Jesus rides in on the electrocuted version of the symbolists’ favorite icon of art, the swan.

9 comments for this entry:
  1. Johannes

    There’s also this sense of “painting the town” in Imperiet’s song – literalizing that metaphor. Paint blurs. But it doesn’t make it vague, it makes it too much, excessive, physically distortive, the matter takes over.


  2. Liberty

    Taking it one step further: Antony and the Johnsons – I Fell in Love with a Dead Boy

  3. Johannes

    Or even better, this video of the song:


  4. James Pate

    Lucien Freud’s famous model Leigh Bowery used to call himself a “beautiful monster” (or maybe others called him that, I can’t remember) and Bacon’s figures always bring that phrase back to my mind.

    I know I’ve mentioned this on Montevidayo before, but there’s a fantastic book by Deleuze on Bacon called The Logic of Sensation. Not only is it one of the best books about Bacon — it’s also one of the best contemporary books about Art period, I think…
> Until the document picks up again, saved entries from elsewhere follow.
(** Disjoint blocks fit in the space they are in. *)
Lemma ordered_total lo l hi : ordered lo l hi → lo + 16 * total l ≤ hi.
Proof.
  revert lo. induction l as [|b l IH]; intros lo; cbn [ordered total]; [lia|]. intros (H1 & H2 & H3%IH). rewrite b_end_eq in H3.
  cbn [total]. lia.
Qed.

(** ** The ring *)

Definition below (b c : block) : Prop := b.1 < c.1.

Lemma ptr_at h a x : h !! a = Some x → ptr h a = h_ptr x.
Proof. unfold ptr. by intros ->. Qed.

Lemma size_at h a x : h !! a = Some x → size h a = h_size x.
Proof. unfold size. by intros ->. Qed.

Lemma ordered_sorted lo l hi : ordered lo l hi → StronglySorted below l.
Proof.
  revert lo. induction l as [|b l IH]; intros lo; cbn [ordered]; [constructor|]. intros (H1 & H2 & H3). constructor; [by eapply IH|].
  apply Forall_forall. intros c Hc. destruct (ordered_bounds _ _ _ c H3 Hc) as (H4 & _). rewrite b_end_eq in H4. unfold below. lia.
Qed.

Lemma sorted_app l1 l2 : StronglySorted below (l1 ++ l2) → StronglySorted below l2 ∧ ∀ b c, b ∈ l1 → c ∈ l2 → b.1 < c.1.
Proof.
  induction l1 as [|x l1 IH]; cbn [app]; [intros H; split; [done|by intros b c ?%not_elem_of_nil]|].
  intros [H1 H2]%StronglySorted_inv. destruct (IH H1) as [H3 H4]. split; [done|]. intros b c [->|Hb]%elem_of_cons Hc; [|by apply H4].
  rewrite Forall_app in H2. destruct H2 as [_ H2]. by apply (proj1 (Forall_forall _ _) H2 c).
Qed.

Section ring.
Context (base : Z) (Hbase : 0 < base).

Lemma ring_sorted fl hi : ordered (base + sizeof_header) fl hi → StronglySorted below ((base, 0) :: fl).
Proof.
  intros Ho. constructor; [by eapply ordered_sorted|]. apply Forall_forall. intros c Hc.
  destruct (ordered_bounds _ _ _ c Ho Hc) as (H1 & _). unfold below, sizeof_header in *. cbn. lia.
Qed.

(** The search from a block before the place. *)
Lemma find_before h bp p L2 M : ∀ n, linked h (M ++ p :: L2) base → StronglySorted below (M ++ p :: L2) →
  base < bp → base ≤ p.1 < bp → (∀ c, c ∈ L2 → bp < c.1) → (length M < n)%nat →
  find_place n h bp (first (M ++ p :: L2) base) = Some p.1.
Proof.
  induction M as [|x M IH]; intros [|n] Hl Hs Hb Hp Hc Hn; cbn [length] in Hn; try lia; cbn [app first find_place].
  - destruct Hl as [Hl _]. rewrite (ptr_at _ _ _ Hl). cbn [h_ptr]. rewrite (proj2 (Z.ltb_lt p.1 bp)) by lia. cbn [andb orb].
    destruct L2 as [|c L2]; cbn [first].
    + by rewrite (proj2 (Z.ltb_ge bp base)), (proj2 (Z.leb_le base p.1)) by lia.
    + by rewrite (proj2 (Z.ltb_lt bp c.1)) by (apply Hc; left).
  - destruct Hl as [Hl Hl2]. rewrite (ptr_at _ _ _ Hl). cbn [h_ptr].
    destruct (sorted_app [x] _ Hs) as [Hs2 Hx]. assert (Hy : first (M ++ p :: L2) base ≤ p.1 ∧ x.1 < first (M ++ p :: L2) base).
    { destruct M as [|y M]; cbn [app first]; (split; [|apply Hx; by left]); [lia|].
      destruct (sorted_app [y] _ Hs2) as [_ Hy]. assert (y.1 < p.1); [|lia]. apply Hy; [by left|apply elem_of_app; right; by left]. }
    rewrite (proj2 (Z.ltb_ge bp _)), andb_false_r, (proj2 (Z.leb_gt _ x.1)) by lia. cbn [andb]. apply IH; (done || lia).
Qed.

(** From a block after it, by way of [base]. *)
Lemma find_wrap h bp M : ∀ n, linked h M base → StronglySorted below M → base < bp → (∀ c, c ∈ M → bp < c.1) →
  find_place (length M + n) h bp (first M base) = find_place n h bp base.
Proof.
  induction M as [|x M IH]; intros n Hl Hs Hb Hc; [done|]. cbn [length Nat.add find_place first].
  destruct Hl as [Hl Hl2]. rewrite (ptr_at _ _ _ Hl). cbn [h_ptr]. assert (Hx : bp < x.1) by (apply Hc; left).
  rewrite (proj2 (Z.ltb_ge x.1 bp)) by lia. cbn [andb orb]. assert (((first M base <=? x.1) && (bp <? first M base)) = false) as ->.
  { destruct M as [|y M]; cbn [first].
    - by rewrite (proj2 (Z.ltb_ge bp base)), andb_false_r by lia.
    - destruct (sorted_app [x] _ Hs) as [_ Hy]. rewrite (proj2 (Z.leb_gt y.1 x.1)); [done|]. apply Hy; by left. }
  apply IH; [done|by destruct (sorted_app [x] _ Hs)|done|]. intros c Hin. apply Hc. by right.
Qed.

Lemma find_place_run h bp M p L2 n f : linked h (M ++ p :: L2) base → StronglySorted below (M ++ p :: L2) → first (M ++ p :: L2) base = base →
  base < bp → base ≤ p.1 < bp → (∀ c, c ∈ L2 → bp < c.1) → f ∈ (M ++ p :: L2).*1 → (2 * length (M ++ p :: L2) ≤ n)%nat →
  find_place n h bp f = Some p.1.
Proof.
  intros Hl Hs Hf Hb Hp Hc (x & -> & Hx)%list_elem_of_fmap Hn. rewrite length_app in Hn. cbn [length] in Hn.
  assert (Hcase : (∃ M1 M2, M = M1 ++ x :: M2) ∨ x = p ∨ ∃ X Y, L2 = X ++ x :: Y).
  { apply elem_of_app in Hx as [Hx|[->|Hx]%elem_of_cons]; [left; by apply list_elem_of_split|by right; left|right; right; by apply list_elem_of_split]. }
  destruct Hcase as [(M1 & M2 & ->)|[->|(X & Y & ->)]].
  - rewrite <- app_assoc in Hl, Hs. apply linked_app in Hl as [_ Hl]. apply sorted_app in Hs as [Hs _]. rewrite length_app in Hn. cbn [length] in Hn.
    apply (find_before h bp p L2 (x :: M2)); (done || cbn [length] in *; lia).
  - apply linked_app in Hl as [_ Hl]. apply sorted_app in Hs as [Hs _]. apply (find_before h bp p L2 []); (done || cbn [length] in *; lia).
  - rewrite length_app in Hn. cbn [length] in Hn. replace n with (length (x :: Y) + (n - length (x :: Y)))%nat by (cbn [length]; lia).
    change x.1 with (first (x :: Y) base). rewrite find_wrap.
    + rewrite <- Hf at 1. apply find_before; (done || cbn [length] in *; lia).
    + replace (M ++ p :: X ++ x :: Y) with ((M ++ p :: X) ++ x :: Y) in Hl by (by rewrite <- app_assoc). by apply linked_app in Hl as [_ Hl].
    + replace (M ++ p :: X ++ x :: Y) with ((M ++ p :: X) ++ x :: Y) in Hs by (by rewrite <- app_assoc). by apply sorted_app in Hs as [Hs _].
    + done.
    + intros c Hin. apply Hc, elem_of_app. by right.
Qed.

(** [free] on lists: the block joins its neighbours. *)
Definition join_right (b : block) (l : list block) : list block :=
  match l with c :: l' => if b_end b =? c.1 then (b.1, b.2 + c.2) :: l' else b :: l | [] => [b] end.
Definition join_left (p : block) (l : list block) : list block :=
  match l with b :: l' => if b_end p =? b.1 then (p.1, p.2 + b.2) :: l' else p :: l | [] => [p] end.

Lemma total_join_right b l : total (join_right b l) = b.2 + total l.
Proof. destruct l as [|c l]; cbn [join_right total]; [done|]. destruct (_ =? _); cbn [total snd]; lia. Qed.

Lemma total_join_left p l : total (join_left p l) = p.2 + total l.
Proof. destruct l as [|c l]; cbn [join_left total]; [done|]. destruct (_ =? _); cbn [total snd]; lia. Qed.

Lemma ordered_join_right lo b l hi : lo ≤ b.1 → 1 ≤ b.2 → ordered (b_end b) l hi → ordered lo (join_right b l) hi.
Proof.
  intros H1 H2 Ho. destruct l as [|c l]; cbn [join_right ordered] in *; [done|]. destruct Ho as (H3 & H4 & H5).
  destruct (Z.eqb_spec (b_end b) c.1) as [He|He]; cbn [ordered fst snd]; [|done]. split_and!; [done|lia|].
  apply (ordered_mono (b_end c) _ l hi hi); [|lia|done]. rewrite !b_end_eq in *. cbn [fst snd]. lia.
Qed.

Lemma ordered_join_left lo p l hi : lo ≤ p.1 → 1 ≤ p.2 → ordered (b_end p) l hi → ordered lo (join_left p l) hi.
Proof.
  intros H1 H2 Ho. destruct l as [|c l]; cbn [join_left ordered] in *; [done|]. destruct Ho as (H3 & H4 & H5).
  destruct (Z.eqb_spec (b_end p) c.1) as [He|He]; cbn [ordered fst snd]; [|done]. split_and!; [done|lia|].
  apply (ordered_mono (b_end c) _ l hi hi); [|lia|done]. rewrite !b_end_eq in *. cbn [fst snd]. lia.
Qed.

(** Two blocks side by side are apart from what each is apart from. *)
Lemma apart_join b c u : 1 ≤ b.2 → 1 ≤ c.2 → 1 ≤ u.2 → b_end b = c.1 → apart b u → apart c u → apart (b.1, b.2 + c.2) u.
Proof. unfold apart. rewrite !b_end_eq. cbn [fst snd]. lia. Qed.

Lemma apart_join_right u b l : 1 ≤ b.2 → 1 ≤ u.2 → Forall (λ c, 1 ≤ c.2) l → apart b u → Forall (λ c, apart c u) l → Forall (λ c, apart c u) (join_right b l).
Proof.
  intros H1 H2 H3 H4 H5. destruct l as [|c l]; cbn [join_right]; [by constructor|]. apply Forall_cons in H3 as [H3 _]. apply Forall_cons in H5 as [H5 H6].
  destruct (Z.eqb_spec (b_end b) c.1); constructor; try done; [by apply apart_join|by constructor].
Qed.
    For Deleuze, Bacon is a painter of anonymity, of the Figure, in direct contrast to the tradition of the psychological portrait. In some ways, it might be said that the healing of the male body would entail some sort of re-crystalization of the psychological self, a re-configuration of the “I” — but in Bacon the force that runs through the Figure never allows for that moment, it is never pieced back together into some transcendental ego. The faces remain nameless.


  5. Johannes

    Yes, the Deleuze thing definitely makes sense here. The I after all in all these pieces seems to move around.


  6. Paul

    Johannes, I appreciate how you’ve applied blurring/distortion to Foamghast–and specifically to the poem of the same title. This is one of the reasons I consistently refer to “Flesh-Animal” as an “it.” I did not want Flesh-Animal to have a specific gender. I did not want Flesh-Animal to be entirely recognizable as something as familiar as “female” or “male” or “human.” I guess you could say I wrote a blurring of a human. A oncehuman.

    A oncehuman with “ruined sex parts.” A oncehuman that was demolished by a relationship between sexuality and art.

  7. James Pate

    This might relate to the uncanny aspect of zombies too — in Romero’s films the living dead gain their graphic power, I think, from wounds that should cancel out “life”.” And the most often-used image in Walking Dead commercials seems to be the zombie moving around on the grass that is only the upper torso.

    Here, there’s almost a double sense of the uncanny. Bodies that were actually once alive now “alive” in parts that should not have life. So instead of a mannequin having human attributes, you have human bodies themselves, making the uncanny closer to us, all-too-human…

  8. Kim

    Great discussion. Zombies do have a trait of impotence about them, I think, as if by becoming Walking Dead, they’re capable of violence and cannibalism, but not sex. Zombies can’t fuck, reproduce. “Ruined sex parts” sounds about right. I was thinking about this impotence in regards to Johnson as not offering any solutions, or art as impotent, but also in relation to Lara’s series, where it puzzles me. I love the idea of the body as nonfunctional, posing, still I find myself wondering, what of zombies and art’s sex drive? Are they forever doomed to wander in the dark, arms out-stretched, eyes bulging, because if they don’t they will fall back into the same functional, productive, mainstream power structures. I’m not even entirely sure what I mean, but there is something (blurred) gnawing for me there.